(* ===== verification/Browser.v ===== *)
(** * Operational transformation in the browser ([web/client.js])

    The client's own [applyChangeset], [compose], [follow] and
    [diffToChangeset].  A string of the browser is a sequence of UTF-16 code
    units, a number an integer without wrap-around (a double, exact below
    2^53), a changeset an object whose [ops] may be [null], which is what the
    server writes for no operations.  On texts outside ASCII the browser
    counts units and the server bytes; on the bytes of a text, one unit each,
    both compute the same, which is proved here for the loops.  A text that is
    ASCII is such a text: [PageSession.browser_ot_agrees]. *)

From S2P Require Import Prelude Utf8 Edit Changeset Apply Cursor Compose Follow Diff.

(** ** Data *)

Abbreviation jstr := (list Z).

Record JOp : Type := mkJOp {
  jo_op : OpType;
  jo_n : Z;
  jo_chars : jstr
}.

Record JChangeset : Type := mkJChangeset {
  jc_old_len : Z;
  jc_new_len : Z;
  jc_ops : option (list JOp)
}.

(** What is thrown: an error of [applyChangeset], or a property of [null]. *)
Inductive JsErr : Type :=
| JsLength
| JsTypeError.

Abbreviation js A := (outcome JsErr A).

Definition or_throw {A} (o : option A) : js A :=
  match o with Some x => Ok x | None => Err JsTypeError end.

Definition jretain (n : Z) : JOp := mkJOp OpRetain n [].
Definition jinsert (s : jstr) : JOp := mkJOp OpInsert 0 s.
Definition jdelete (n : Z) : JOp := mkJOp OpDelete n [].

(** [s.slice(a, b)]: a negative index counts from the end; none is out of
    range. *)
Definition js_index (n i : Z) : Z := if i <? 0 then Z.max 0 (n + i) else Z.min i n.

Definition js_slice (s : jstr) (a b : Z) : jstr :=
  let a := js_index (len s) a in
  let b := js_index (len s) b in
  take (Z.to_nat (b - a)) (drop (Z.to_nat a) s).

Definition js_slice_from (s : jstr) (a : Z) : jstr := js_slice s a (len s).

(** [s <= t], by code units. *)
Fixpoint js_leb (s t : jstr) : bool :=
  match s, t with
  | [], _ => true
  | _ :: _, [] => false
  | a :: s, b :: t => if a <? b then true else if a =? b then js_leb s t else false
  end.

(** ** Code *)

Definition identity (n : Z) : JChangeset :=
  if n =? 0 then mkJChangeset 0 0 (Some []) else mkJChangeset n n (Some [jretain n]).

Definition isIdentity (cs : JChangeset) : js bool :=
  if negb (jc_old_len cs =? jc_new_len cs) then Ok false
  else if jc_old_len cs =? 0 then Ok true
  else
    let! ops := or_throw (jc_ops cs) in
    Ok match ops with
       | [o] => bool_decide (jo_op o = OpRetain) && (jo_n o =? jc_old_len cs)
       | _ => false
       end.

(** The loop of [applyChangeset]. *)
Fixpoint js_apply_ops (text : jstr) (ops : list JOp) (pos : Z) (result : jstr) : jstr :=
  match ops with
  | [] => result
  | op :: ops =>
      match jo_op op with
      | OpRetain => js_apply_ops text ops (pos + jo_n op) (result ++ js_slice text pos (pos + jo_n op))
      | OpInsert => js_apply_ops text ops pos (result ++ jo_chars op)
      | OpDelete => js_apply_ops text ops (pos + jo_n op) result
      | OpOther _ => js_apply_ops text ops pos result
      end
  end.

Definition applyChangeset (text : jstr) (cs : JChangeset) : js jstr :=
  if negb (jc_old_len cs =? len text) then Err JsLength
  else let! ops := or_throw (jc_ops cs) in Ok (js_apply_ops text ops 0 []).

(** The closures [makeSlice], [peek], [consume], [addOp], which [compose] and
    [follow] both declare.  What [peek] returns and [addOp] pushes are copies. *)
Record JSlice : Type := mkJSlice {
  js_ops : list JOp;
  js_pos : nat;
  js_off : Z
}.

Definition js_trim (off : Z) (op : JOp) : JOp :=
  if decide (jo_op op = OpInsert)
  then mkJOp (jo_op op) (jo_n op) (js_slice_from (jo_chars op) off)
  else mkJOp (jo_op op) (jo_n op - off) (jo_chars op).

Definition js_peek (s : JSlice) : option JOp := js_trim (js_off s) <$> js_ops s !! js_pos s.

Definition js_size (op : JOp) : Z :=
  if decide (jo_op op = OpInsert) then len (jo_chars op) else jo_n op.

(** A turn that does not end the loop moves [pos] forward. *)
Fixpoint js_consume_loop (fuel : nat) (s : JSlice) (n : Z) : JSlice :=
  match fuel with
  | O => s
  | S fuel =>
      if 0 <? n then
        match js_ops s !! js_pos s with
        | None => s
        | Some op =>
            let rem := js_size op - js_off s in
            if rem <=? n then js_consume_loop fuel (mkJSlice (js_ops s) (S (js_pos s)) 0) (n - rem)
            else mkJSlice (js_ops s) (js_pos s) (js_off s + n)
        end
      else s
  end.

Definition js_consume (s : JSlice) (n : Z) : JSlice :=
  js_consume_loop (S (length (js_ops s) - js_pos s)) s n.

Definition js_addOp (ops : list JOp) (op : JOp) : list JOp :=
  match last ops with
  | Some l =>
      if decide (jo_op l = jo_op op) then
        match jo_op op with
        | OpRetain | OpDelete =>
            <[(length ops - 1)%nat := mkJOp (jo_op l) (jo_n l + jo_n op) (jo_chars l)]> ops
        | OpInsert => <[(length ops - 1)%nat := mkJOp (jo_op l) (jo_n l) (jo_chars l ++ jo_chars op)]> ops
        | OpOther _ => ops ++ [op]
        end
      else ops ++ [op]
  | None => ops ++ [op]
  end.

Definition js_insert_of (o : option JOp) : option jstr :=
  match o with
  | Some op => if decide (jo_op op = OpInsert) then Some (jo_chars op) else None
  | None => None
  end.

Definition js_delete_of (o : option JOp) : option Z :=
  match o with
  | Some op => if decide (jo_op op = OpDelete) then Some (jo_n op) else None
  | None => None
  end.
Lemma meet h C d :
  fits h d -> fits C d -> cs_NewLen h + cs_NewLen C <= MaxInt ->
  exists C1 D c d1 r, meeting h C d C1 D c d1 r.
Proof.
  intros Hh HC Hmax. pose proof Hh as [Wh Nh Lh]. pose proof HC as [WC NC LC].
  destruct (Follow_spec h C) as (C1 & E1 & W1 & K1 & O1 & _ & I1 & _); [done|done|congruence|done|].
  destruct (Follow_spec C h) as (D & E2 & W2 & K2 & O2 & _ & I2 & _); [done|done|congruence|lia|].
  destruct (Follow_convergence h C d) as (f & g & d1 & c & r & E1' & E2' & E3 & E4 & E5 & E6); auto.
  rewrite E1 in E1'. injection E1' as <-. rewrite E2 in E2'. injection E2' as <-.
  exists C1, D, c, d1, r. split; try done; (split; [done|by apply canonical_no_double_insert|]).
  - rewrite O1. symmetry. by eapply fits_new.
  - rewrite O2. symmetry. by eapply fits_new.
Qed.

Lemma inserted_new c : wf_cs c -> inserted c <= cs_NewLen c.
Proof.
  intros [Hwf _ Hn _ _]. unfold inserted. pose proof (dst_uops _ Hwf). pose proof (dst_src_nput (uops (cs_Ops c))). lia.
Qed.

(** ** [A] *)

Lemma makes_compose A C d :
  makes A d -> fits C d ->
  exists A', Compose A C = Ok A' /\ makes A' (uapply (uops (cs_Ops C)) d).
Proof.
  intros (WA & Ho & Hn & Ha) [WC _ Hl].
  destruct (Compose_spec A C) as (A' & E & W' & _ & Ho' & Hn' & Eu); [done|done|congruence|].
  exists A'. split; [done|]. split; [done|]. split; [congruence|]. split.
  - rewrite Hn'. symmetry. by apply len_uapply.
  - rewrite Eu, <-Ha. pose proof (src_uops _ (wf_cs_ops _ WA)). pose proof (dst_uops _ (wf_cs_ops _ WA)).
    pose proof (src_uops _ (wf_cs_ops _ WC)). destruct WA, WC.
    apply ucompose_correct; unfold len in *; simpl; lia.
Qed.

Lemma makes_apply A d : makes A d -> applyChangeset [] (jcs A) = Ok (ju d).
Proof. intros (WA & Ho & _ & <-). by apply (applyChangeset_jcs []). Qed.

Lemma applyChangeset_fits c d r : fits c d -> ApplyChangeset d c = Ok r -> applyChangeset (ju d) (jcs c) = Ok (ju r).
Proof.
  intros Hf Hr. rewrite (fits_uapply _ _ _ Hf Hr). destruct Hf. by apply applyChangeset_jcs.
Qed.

[Task brief] Whenever the string "match" shows up on a line of the listing, copy that line.

[Your solution]
  match o with Some x => Ok x | None => Err JsTypeError end.
  match s, t with
    Ok match ops with
  match ops with
      match jo_op op with
  match fuel with
        match js_ops s !! js_pos s with
  match last ops with
        match jo_op op with
  match o with
  match o with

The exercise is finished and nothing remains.